I see my son Thursday through Saturday night and sometimes Sundays. Because of my limited time with him, it’s important that I focus my time with him in the best possible way. But this is not as easy as it sounds.

Managing My Time

In addition to being a Dad, I also run my own business.  I  consult with  non-profits and businesses on how to use social media to get more customers.  There are times when my customer workload keeps me up until 1:00AM.  There are also times when business is slow, but I’m still up late using the inbound marketing strategies that I teach. In either case, I’ve learned some valuable lessons about making my time with my son 100% about him – not Twitter, my Blog or LinkedIn.   I’ve learned these things the hard way, which is how I learn most effectively.

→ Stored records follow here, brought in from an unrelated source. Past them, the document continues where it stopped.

(** ** [String(n)] on a number *)

(** Digits of the fraction [r / d] ([0 <= r < d]) by long division. *)
Fixpoint fraction_digits (fuel : nat) (r d : Z) : string :=
  match fuel with
  | O => EmptyString
  | S fuel' =>
      if r =? 0 then EmptyString
      else string_of_Z (r * 10 / d) ++ fraction_digits fuel' (r * 10 mod d) d
  end.

(** [String(n)].  Integers and short decimal fractions print as in
    JavaScript; a fraction is cut after 17 digits (JavaScript prints the
    shortest decimal that reads back as the same binary64 value), and
    exponent notation is not produced. *)
Definition String_of (a : number) : string :=
  match a with
  | NaN => "NaN"
  | PosInf => "Infinity"
  | NegInf => "-Infinity"
  | Num q =>
      let n := Qnum (Qred q) in
      let d := Zpos (Qden (Qred q)) in
      if d =? 1 then string_of_Z n
      else (if n <? 0 then "-" else "")
             ++ string_of_Z (Z.abs n / d) ++ "." ++ fraction_digits 17 (Z.abs n mod d) d
  end.

End JsString.
Export JsString.

(* ################################################################# *)
(** * Types of the engine *)

Record SleepRecord := {
  id : string;
  date : string;          (* YYYY-MM-DD *)
  bedtime : string;       (* HH:mm *)
  wakeTime : string;      (* HH:mm *)
  hoursSlept : number     (* calculated *)
}.

Inductive Quality := poor | fair | good | great.

Record OptimalTime := {
  time : string;          (* HH:mm *)
  cycles : Z;             (* 1-6 *)
  hours : number;         (* total hours of sleep *)
  quality : Quality
}.

Inductive Mode := bedtimeMode | wakeupMode.

Record DailyDebt := {
  day : string;
  dayLabel : string;
  dayHours : number;
  debt : number
}.

Record SleepDebtResult := {
  daily : list DailyDebt;
  totalDebt : number;
  avgHours : number
}.

(** ** Constants *)

Definition SLEEP_CYCLE_MINUTES : Z := 90.
Definition FALL_ASLEEP_MINUTES : Z := 15.
Definition CAFFEINE_HALF_LIFE_HOURS : Z := 5.

(* ################################################################# *)
(** * Pure utility functions *)

Module TimeUtil.

Local Open Scope string_scope.
Local Open Scope Z_scope.

(** The two names bound by the destructuring [const [h, m] = ...]: an
    element the array does not have is [undefined] ([None]). *)
Record TimeParts := {
  tp_hours : option number;
  tp_minutes : option number
}.

(** [parseTime]: [timeStr.split(':').map(Number)], first two elements. *)
Definition parseTime (timeStr : string) : TimeParts :=
  let parts := map Number (split ":" timeStr) in
  {| tp_hours := nth_error parts 0; tp_minutes := nth_error parts 1 |}.

(** [padTime] *)
Definition padTime (hours minutes : number) : string :=
  let h := nrem (nadd (nrem hours (nZ 24)) (nZ 24)) (nZ 24) in
  padStart 2 "0" (String_of h) ++ ":" ++ padStart 2 "0" (String_of minutes).

(** [timeToMinutes]: [hours * 60 + minutes] *)
Definition timeToMinutes (timeStr : string) : number :=
  let p := parseTime timeStr in
  nadd (nmul (toNumber (tp_hours p)) (nZ 60)) (toNumber (tp_minutes p)).

(** [calculateHoursSlept] *)
Definition calculateHoursSlept (bedtime wakeTime : string) : number :=
  let bedMinutes := timeToMinutes bedtime in
  let wakeMinutes := timeToMinutes wakeTime in
  (* overnight case *)
  let wakeMinutes :=
    if nle wakeMinutes bedMinutes then nadd wakeMinutes (nZ (24 * 60))
    else wakeMinutes in
  let diffMinutes := nsub wakeMinutes bedMinutes in
  ndiv (nround (nmul (ndiv diffMinutes (nZ 60)) (nZ 100))) (nZ 100).

(** [qualityFromCycles] *)
Definition qualityFromCycles (cycles : Z) : Quality :=
  if cycles <=? 2 then poor
  else if cycles =? 3 then fair
  else if cycles =? 4 then good
  else great.

(** [addMinutesToTime].  The total of minutes is exact here; in the source
    it is exact as long as it stays below 2^53 in size. *)
Definition addMinutesToTime (timeStr : string) (minutesToAdd : number) : string :=
  let p := parseTime timeStr in
  let totalMinutes :=
    nadd (nadd (nmul (toNumber (tp_hours p)) (nZ 60)) (toNumber (tp_minutes p)))
         minutesToAdd in
  let wrapped := nrem (nadd (nrem totalMinutes (nZ 1440)) (nZ 1440)) (nZ 1440) in
  let resultHours := nfloor (ndiv wrapped (nZ 60)) in
  let resultMinutes := nrem wrapped (nZ 60) in
  padTime resultHours resultMinutes.

(** [subtractMinutesFromTime] *)
Definition subtractMinutesFromTime (timeStr : string) (minutesToSubtract : number) : string :=
  addMinutesToTime timeStr (nneg minutesToSubtract).

End TimeUtil.
Export TimeUtil.

(** Loops of the source: [for (let i = start; cond(i); i = step(i)) body];
    [fuel] bounds the number of iterations. *)
Fixpoint for_loop {A : Type} (fuel : nat) (i : Z) (cond : Z -> bool) (step : Z -> Z)
    (body : Z -> A -> A) (acc : A) : A :=
  match fuel with
  | O => acc
  | S fuel' =>
      if cond i then for_loop fuel' (step i) cond step body (body i acc) else acc
  end.

(* ################################################################# *)
(** * Sleep-cycle calculator *)

Module SleepCycle.

Local Open Scope Z_scope.

(** One iteration of either loop of [calculateOptimalTimes]: the entry
    pushed for [cycles]. *)
Definition candidate (targetTime : string) (mode : Mode) (cycles : Z) : OptimalTime :=
  let sleepMinutes := cycles * SLEEP_CYCLE_MINUTES in
  let totalMinutes := sleepMinutes + FALL_ASLEEP_MINUTES in
  {| time := match mode with
             | bedtimeMode => subtractMinutesFromTime targetTime (nZ totalMinutes)
             | wakeupMode => addMinutesToTime targetTime (nZ totalMinutes)
             end;
     cycles := cycles;
     hours := ndiv (nround (nmul (ndiv (nZ sleepMinutes) (nZ 60)) (nZ 100))) (nZ 100);
     quality := qualityFromCycles cycles |}.

(** [calculateOptimalTimes]: the loop counts down from 6 in one mode and
    up from 1 in the other, pushing one entry per round. *)
Definition calculateOptimalTimes (targetTime : string) (mode : Mode) : list OptimalTime :=
  match mode with
  | bedtimeMode =>
      for_loop 7 6 (fun cycles => 1 <=? cycles) (fun cycles => cycles - 1)
        (fun cycles results => results ++ [candidate targetTime bedtimeMode cycles]) []
  | wakeupMode =>
      for_loop 7 1 (fun cycles => cycles <=? 6) (fun cycles => cycles + 1)
        (fun cycles results => results ++ [candidate targetTime wakeupMode cycles]) []
  end.

End SleepCycle.
Export SleepCycle.

(* ################################################################# *)
(** * JavaScript dates *)

Module JsDate.

Local Open Scope string_scope.
Local Open Scope Z_scope.

Definition msPerMinute : Z := 60 * 1000.
Definition msPerHour : Z := 60 * msPerMinute.
Definition msPerDay : Z := 24 * msPerHour.

(** Local time of the time value [t] in a zone [tz] minutes east of UTC. *)
Definition localTime (tz t : Z) : Z := t + tz * msPerMinute.

(** Number of the local calendar day, day 0 being 1970-01-01. *)
Definition dayNumber (tz t : Z) : Z := localTime tz t / msPerDay.

(** Year, month (1-12) and day of the month (1-31) of a day number in the
    proleptic Gregorian calendar. *)
Definition civil (z : Z) : Z * Z * Z :=
  let z := z + 719468 in
  let era := z / 146097 in
  let doe := z mod 146097 in
  let yoe := (doe - doe / 1460 + doe / 36524 - doe / 146096) / 365 in
  let doy := doe - (365 * yoe + yoe / 4 - yoe / 100) in
  let mp := (5 * doy + 2) / 153 in
  let d := doy - (153 * mp + 2) / 5 + 1 in
  let m := if mp <? 10 then mp + 3 else mp - 9 in
  let y := yoe + era * 400 in
  (if m <=? 2 then y + 1 else y, m, d).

These are five lessons that I’ve learned that help me make 100% of the time with my son about him.

Five Time Management Tips That Work

1.  Create High Barriers To Distraction

 

Sounds simple enough, right?

Not so easy though, as I’m sure you’ve found.

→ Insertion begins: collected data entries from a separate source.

(** A create that returns true has had its document accepted by the
    store, as the first thing it asked of it. *)
Lemma createNodeWith_true_trace roll (n : Node) s s' :
  preservesF (traceGrows (fun _ => True)) roll ->
  createNodeWith roll n s = Some (true, s') ->
  exists shouldRoll rest,
    trace s' =
      trace s ++
      CallBulkIndex "node"
        (ID (nodeElement n) +:+ "-" +:+ FormatInt (revision (nodeElement n)))
        (mapNode n) shouldRoll None :: rest.
Proof.
  intros Hroll Hcreate. unfold createNodeWith in Hcreate.
  unfold bindF at 1, lift at 1 in Hcreate.
  pose proof (trace_BulkIndex "node"
                (ID (nodeElement n) +:+ "-" +:+ FormatInt (revision (nodeElement n)))
                (mapNode n) s) as Htr. cbv zeta in Htr.
  destruct (call _ s) as [[shouldRoll [err|]] s1]; simpl in Htr;
    [discriminate|]. cbn beta iota in Hcreate.
  unfold bindF at 1, lift at 1, storeRevision in Hcreate. cbn beta iota in Hcreate.
  exists shouldRoll. destruct shouldRoll.
  - unfold bindF at 1 in Hcreate.
    match type of Hcreate with context [roll ?s2] =>
      destruct (roll s2) as [[[err|] s3]|] eqn:Hr; [discriminate| |discriminate] end.
    apply Hroll in Hr. destruct Hr as (rest & Hrest & _).
    inversion Hcreate; subst s'. exists rest. rewrite Hrest.
    unfold trace at 1. simpl. fold (trace s1). rewrite Htr, <- app_assoc. reflexivity.
  - inversion Hcreate; subst s'. exists []. unfold trace at 1. simpl.
    fold (trace s1). exact Htr.
Qed.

For me, closing the laptop is not enough.  I need to take the darn thing on tuck it way up high above the kitchen cabinet – where it’s really hard for me to get it back down.

This essentially creates a higher barrier for me to even begin to entertain checking email or Twitter.

2.  Work in Short Spurts

On the weekends, if I have to do work, I’ve learned to keep it within short bursts.  This way, the majority of time is spent together – enjoying each other.

Two or three (max) mini work sessions  is what works for me.  My son is almost six – he needs my attention – a lot!

3.  Focus On One Task

If I need to get a project done, I’ll focus my time on that one task – to the exclusion of everything else – in a couple of 30-minute blocks of time throughout the day

It seems that 30 minutes is also the limit for my son.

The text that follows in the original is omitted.